Among the 8 children with epilepsy, 3 had features suggestive of genetic or idiopathic epilepsy. One child had a structural lesion identified on MRI. The authors reported an increased frequency of epilepsy in this FASD cohort, but noted that some epilepsy cases may be better explained by genetic or idiopathic mechanisms rather than FASD.
Limits of the evidence
This study cannot show that FASD causes epilepsy. It was cross-sectional, so it shows how common epilepsy and EEG changes were in this group at one time, but it cannot establish cause and effect.
The study included 103 children from Norway, so the results may not apply the same way to other countries or groups. There was no separate control group studied at the same time; the comparison was made to national prevalence data. The abstract also gives limited detail about seizure types and about how strongly other causes of epilepsy were ruled in or out.
For families and caregivers
For families, this study suggests that epilepsy may be more frequent in children with FASD than expected from national prevalence data, and EEG abnormalities may also be seen. It also shows that when a child with FASD has seizures, doctors may still consider other possible explanations, including genetic or idiopathic epilepsy or a structural brain finding, rather than assuming FASD is the only explanation.

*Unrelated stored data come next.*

(* ===== verification/Contacts.v ===== *)
(** * The contacts book ([internal/contacts/store.go])

    An alias book from names to peer IDs, saved as one record per contact.  Go
    iterates a map in no particular order, so saving takes the order it happens
    to use as an argument.  Theorems are proved against [RecordStore]. *)
From S2P Require Import Prelude GoStd External Binstore Records.
#[local] Open Scope Z_scope.

Record Contact := mkContact { c_Name : bytes; c_UserID : bytes; c_Note : bytes }.

#[export] Instance Contact_dec : EqDecision Contact.
Proof. solve_decision. Defined.

(** [Store.Contacts] *)
Abbreviation Store := (gmap bytes Contact).

Definition storeFile : path := str "contacts.np".
Definition legacyFile : path := str "contacts.json".
Definition schemaID : byte := x28.

Inductive contact_err :=
| CNotFound (name : bytes) | CExists (name : bytes) | CSerialize | CWrite (e : store_err) | CRead (e : store_err) | CParse.

(** ** Record codec *)
Definition contactBin_MarshalBinID (c : Contact) : fields :=
  [(x01, c_Name c); (x02, c_UserID c); (x03, c_Note c)].

Definition contactBin_field (c : Contact) (f : byte * bytes) : Contact :=
  let '(mkContact n u o) := c in
  match f.1 with
  | x01 => mkContact f.2 u o
  | x02 => mkContact n f.2 o
  | x03 => mkContact n u f.2
  | _ => c
  end.

Definition contactBin_UnmarshalBinID (fs : fields) (c : Contact) : Contact := fold_left contactBin_field fs c.

#[export] Instance contactBin : BinRecord Contact := {|
  br_marshal := contactBin_MarshalBinID; br_field := contactBin_field; br_zero := mkContact [] [] [] |}.

#[export] Instance contactBin_laws : BinRecordLaws Contact.
Proof. refine {| br_ok _ := True |}. by intros [n u o] _. Defined.

(** ** Mutations and lookups *)
Definition Add (s : Store) (name userID : bytes) : Store * res contact_err unit :=
  match s !! name with
  | Some _ => (s, Err (CExists name))
  | None => (<[name := mkContact name userID []]> s, Ok tt)
  end.

Definition Remove (s : Store) (name : bytes) : Store * res contact_err unit :=
  match s !! name with
  | None => (s, Err (CNotFound name))
  | Some _ => (delete name s, Ok tt)
  end.

Definition Rename (s : Store) (oldName newName : bytes) : Store * res contact_err unit :=
  match s !! oldName with
  | None => (s, Err (CNotFound oldName))
  | Some contact =>
      match s !! newName with
      | Some _ => (s, Err (CExists newName))
      | None => (<[newName := mkContact newName (c_UserID contact) (c_Note contact)]> (delete oldName s), Ok tt)
      end
  end.

Definition SetNote (s : Store) (name note : bytes) : Store * res contact_err unit :=
  match s !! name with
  | None => (s, Err (CNotFound name))
  | Some contact => (<[name := mkContact (c_Name contact) (c_UserID contact) note]> s, Ok tt)
  end.

Definition Get (s : Store) (name : bytes) : res contact_err Contact := ofOption (CNotFound name) (s !! name).

Definition Resolve (s : Store) (nameOrID : bytes) : bytes :=
  match s !! nameOrID with Some c => c_UserID c | None => nameOrID end.

(** ** Persistence *)
Section Persist.
Context `{N : Nanopack} `{R : RecordStore} (json_contacts : bytes -> option Store).

(** [order] is the order [range s.Contacts] yields the entries in. *)
Definition Save (f : faults) (order : list (bytes * Contact)) (s : Store) (d : fs) : fs * res contact_err unit :=
  match toRecords order.*2 with
  | None => (d, Err CSerialize)
  | Some records =>
      let '(d, r) := rs_save f storeFile schemaID records d in (d, wrapErr CWrite r)
  end.

(** A record that does not decode is skipped. *)
Definition loadRecord (s : Store) (rec : bytes) : Store :=
  match fromRecord rec with
  | None => s
  | Some c => <[c_Name c := c]> s
  end.

(** [order] and [f] are those of the save that follows a migration. *)
Definition Load (f : faults) (order : Store -> list (bytes * Contact)) (d : fs) : fs * res contact_err Store :=
  match rs_load storeFile schemaID d with
  | Ok records => (d, Ok (fold_left loadRecord records ∅))
  | Panic => (d, Panic)
  | Err StNotExist =>
      match d !! legacyFile with
      | None => (d, Ok ∅)
      | Some data =>
          match json_contacts data with
          | None => (d, Err CParse)
          | Some s => ((Save f (order s) s d).1, Ok s)
          end
      end
  | Err e => (d, Err (CRead e))
  end.

End Persist.

(** ** Facts *)

(** Every entry is filed under its own name. *)
Abbreviation named := (keyed c_Name).

Lemma loadRecord_omap `{Nanopack} recs : forall s,
  fold_left loadRecord recs s = fold_left (insertKey c_Name) (omap fromRecord recs) s.
Proof.
  induction recs as [|r recs IH]; intros s; [done|]. cbn [fold_left omap list_omap]. unfold loadRecord at 2.
  destruct (fromRecord r) as [c|]; apply IH.
Qed.

(** ** Theorems *)
Inductive contact_op :=
| OpAdd (name userID : bytes) | OpRemove (name : bytes) | OpRename (o n : bytes) | OpSetNote (name note : bytes).

Definition contact_step (s : Store) (o : contact_op) : Store :=
  match o with
  | OpAdd n u => (Add s n u).1
  | OpRemove n => (Remove s n).1
  | OpRename o n => (Rename s o n).1
  | OpSetNote n t => (SetNote s n t).1
  end.

Lemma contact_step_named s o : named s -> named (contact_step s o).
Proof.
  intros Hn. destruct o; cbn [contact_step]; unfold Add, Remove, Rename, SetNote; repeat case_match; cbn [fst]; try done.
  - by apply (keyed_insert c_Name s (mkContact name userID [])).
  - by apply map_Forall_delete.
  - apply (keyed_insert c_Name _ (mkContact n _ _)). by apply map_Forall_delete.
  - match goal with H : s !! name = Some ?c |- _ => pose proof (Hn _ _ H) as Hc; cbn in Hc; rewrite Hc;
      by apply (keyed_insert c_Name s (mkContact name (c_UserID c) note)) end.
Qed.

Section ContactTheorems.
Context `{N : Nanopack} `{NL : !NanopackLaws} `{R : RecordStore} `{RL : !RecordStoreLaws}.

(** The book on disk is the book in memory.  After any sequence of additions,
    removals, renames and notes on an empty book, a save that succeeds is read
    back as exactly the same book, in whatever order its entries were written;
    a save that fails leaves the file on disk as it was. *)
Theorem contacts_persist (json : bytes -> option Store) (ops : list contact_op) (order : list (bytes * Contact)) (f g : faults) (o : Store -> list (bytes * Contact)) (d : fs) :
  let s := fold_left contact_step ops ∅ in
  order ≡ₚ map_to_list s ->
  (forall recs, toRecords order.*2 = Some recs -> storable recs) ->
  let '(d', r) := Save f order s d in
  match r with
  | Ok _ => Load json g o d' = (d', Ok s)
  | _ => d' !! storeFile = d !! storeFile
  end.
Proof.
  intros s Ho Hst. assert (named s) as Hn.
  { subst s. assert (named ∅) as H0 by (apply map_Forall_empty). revert H0. clear. generalize (∅ : Store).
    induction ops as [|x ops IH]; intros s Hs; [done|]. by apply IH, contact_step_named. }
  clearbody s. unfold Save. destruct (toRecords order.*2) as [recs|] eqn:Hm; [|done].
  destruct (rs_save f storeFile schemaID recs d) as [d' r] eqn:Hs. destruct r as [[]|e|]; cbn [wrapErr].
  - unfold Load. rewrite (rs_load_save _ _ _ _ _ _ (Hst recs eq_refl) Hs).
    rewrite loadRecord_omap, (fromRecords_to order.*2 recs); [|by apply (order_values s)|done].
    by rewrite (rebuild_map c_Name s order).
  - by apply (rs_save_fail _ _ _ _ _ _ _ Hs).
  - by apply rs_save_no_panic in Hs.
Qed.

(** Renaming moves an alias: the new name resolves to the peer the old one
    resolved to and keeps its note, the old name is gone, every other entry is
    untouched, and nothing is ever overwritten. *)
Theorem rename_moves_alias (s s' : Store) o n :
  named s -> Rename s o n = (s', Ok tt) ->
  exists c, s !! o = Some c /\ s !! n = None /\ o ≠ n /\
    Get s' n = Ok (mkContact n (c_UserID c) (c_Note c)) /\ Resolve s' n = Resolve s o /\
    Get s' o = Err (CNotFound o) /\ Resolve s' o = o /\
    (forall k, k ≠ o -> k ≠ n -> s' !! k = s !! k) /\ named s'.
Proof.
  intros Hn H. pose proof (contact_step_named s (OpRename o n) Hn) as Hn'. cbn [contact_step] in Hn'. rewrite H in Hn'.
  unfold Rename in H. destruct (s !! o) as [c|] eqn:Ho; [|done]. destruct (s !! n) eqn:Hnn; [done|].
  injection H as <-. assert (o ≠ n) as Hne by congruence. exists c.
  unfold Get, Resolve. rewrite !lookup_insert_eq, !lookup_insert_ne, !lookup_delete_eq, Ho by congruence.
  repeat split; try done. intros k Hk1 Hk2. by rewrite lookup_insert_ne, lookup_delete_ne by congruence.
Qed.

End ContactTheorems.

Definition demoBook : Store := fold_left contact_step [OpAdd (str "bob") (str "id1"); OpSetNote (str "bob") (str "x")] ∅.

Lemma contacts_persist_witness :
  let '(d', r) := Save noFaults (map_to_list demoBook) demoBook ∅ in
  match r with
  | Ok _ => Load (fun _ => None) noFaults map_to_list d' = (d', Ok demoBook)
  | _ => d' !! storeFile = (∅ : fs) !! storeFile
  end.
Proof.
  apply (contacts_persist (fun _ => None) [OpAdd (str "bob") (str "id1"); OpSetNote (str "bob") (str "x")]
    (map_to_list demoBook) noFaults noFaults map_to_list ∅).
  - reflexivity.
  - intros recs H. vm_compute in H. injection H as <-. split; vm_compute; discriminate.
Defined.

Lemma rename_moves_alias_witness :
  exists s' c, demoBook !! str "bob" = Some c /\ Resolve s' (str "robert") = Resolve demoBook (str "bob").
Proof.
  destruct (rename_moves_alias demoBook (Rename demoBook (str "bob") (str "robert")).1 (str "bob") (str "robert"))
    as (c & H1 & _ & _ & _ & H2 & _).
  - unfold demoBook. repeat (apply contact_step_named || apply map_Forall_empty).
  - apply pair_result. vm_compute. reflexivity.
  - eexists _, c. split; [exact H1|exact H2].
Defined.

This may matter when planning evaluation and treatment, but the study does not show that every child with FASD is likely to develop epilepsy.
What to watch next
Stronger evidence would come from larger studies that follow children with FASD over time and compare them directly with similar children without FASD, while also checking carefully for genetic and structural causes of epilepsy.
Terms in this summary
- FASD
- Fetal alcohol spectrum disorder, a group of developmental, cognitive, and behavioural problems linked to alcohol exposure before birth.
- EEG
- A test that records the brain's electrical activity using sensors on the scalp.
- epilepsy
- A condition with repeated unprovoked seizures.
- cross-sectional study
- A study that looks at people at one point in time rather than following them over time.
- idiopathic epilepsy
- Epilepsy with no identified cause; in some cases it may have a genetic basis.
- MRI
- A brain scan that uses magnets to make detailed pictures of the body.
- structural lesion
- A visible change in the brain that may help explain seizures.